> _What you need to do_: Your job with the data below is to output exactly the lines from the one holding "- rewrite (insert_map_key_taken" down to the one holding "-- now apply Hall.", both included, and no others.

> _Data extracts_:

Lemma keys_insert_map_key (map_id : Z) (map_name : string * string * string) (n : Z)
  (provider : Producer) : preserves I (insert_map_key map_id map_name n provider).
Proof.
  destruct map_name as [[machine material] tool].
  intros s r s' [Hs Hp] E.
  destruct Hp as [[m [Hin Hid]] Hall].
  destruct (Z.eq_dec map_id kid) as [-> | Hne].
  - rewrite (insert_map_key_taken s kid machine material tool n provider m Hin Hid) in E.
    injection E as _ <-. split; [exact Hs |]. split; [eauto | exact Hall].
  - unfold insert_map_key, bind, get_db in E. cbv beta iota in E.
    destruct (existsb _ (map_keys (pending s))).
    + injection E as _ <-. split; [exact Hs |]. split; [eauto | exact Hall].
    + cbn in E. injection E as _ <-. split; [exact Hs |]. cbn. split.
      * exists m. split; [apply in_or_app; left; exact Hin | exact Hid].
      * intros m' Hin' Hid'. apply in_app_or in Hin'. destruct Hin' as [Hin' | [<- | []]].
        -- now apply Hall.
        -- cbn in Hid'. contradiction.
Qed.

Ltac keys_leaf :=
  first [ apply keys_update_map_key; intros; split; reflexivity
        | apply keys_insert_map_key
        | apply keys_modify_other; intros; reflexivity ].

Ltac pres_keys :=
  repeat first [ pres_struct | keys_leaf | progress autounfold with mapserver
               | solve [auto with pres] ].

Lemma keys_prepare_comparisons_loop (points : list Z) (producer : Producer) :
  preserves I (_prepare_comparisons_loop config points producer).
Proof.
  induction points as [| point_id rest IH]; cbn [_prepare_comparisons_loop]; pres_keys.
Qed.

Lemma keys_prepare_comparisons (points : list Z) (producer : Producer) :
  preserves I (_prepare_comparisons config points producer).
Proof.
  unfold _prepare_comparisons. pres_keys; apply keys_prepare_comparisons_loop.
Qed.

> _Written reply_:
  - rewrite (insert_map_key_taken s kid machine material tool n provider m Hin Hid) in E.
    injection E as _ <-. split; [exact Hs |]. split; [eauto | exact Hall].
  - unfold insert_map_key, bind, get_db in E. cbv beta iota in E.
    destruct (existsb _ (map_keys (pending s))).
    + injection E as _ <-. split; [exact Hs |]. split; [eauto | exact Hall].
    + cbn in E. injection E as _ <-. split; [exact Hs |]. cbn. split.
      * exists m. split; [apply in_or_app; left; exact Hin | exact Hid].
      * intros m' Hin' Hid'. apply in_app_or in Hin'. destruct Hin' as [Hin' | [<- | []]].
        -- now apply Hall.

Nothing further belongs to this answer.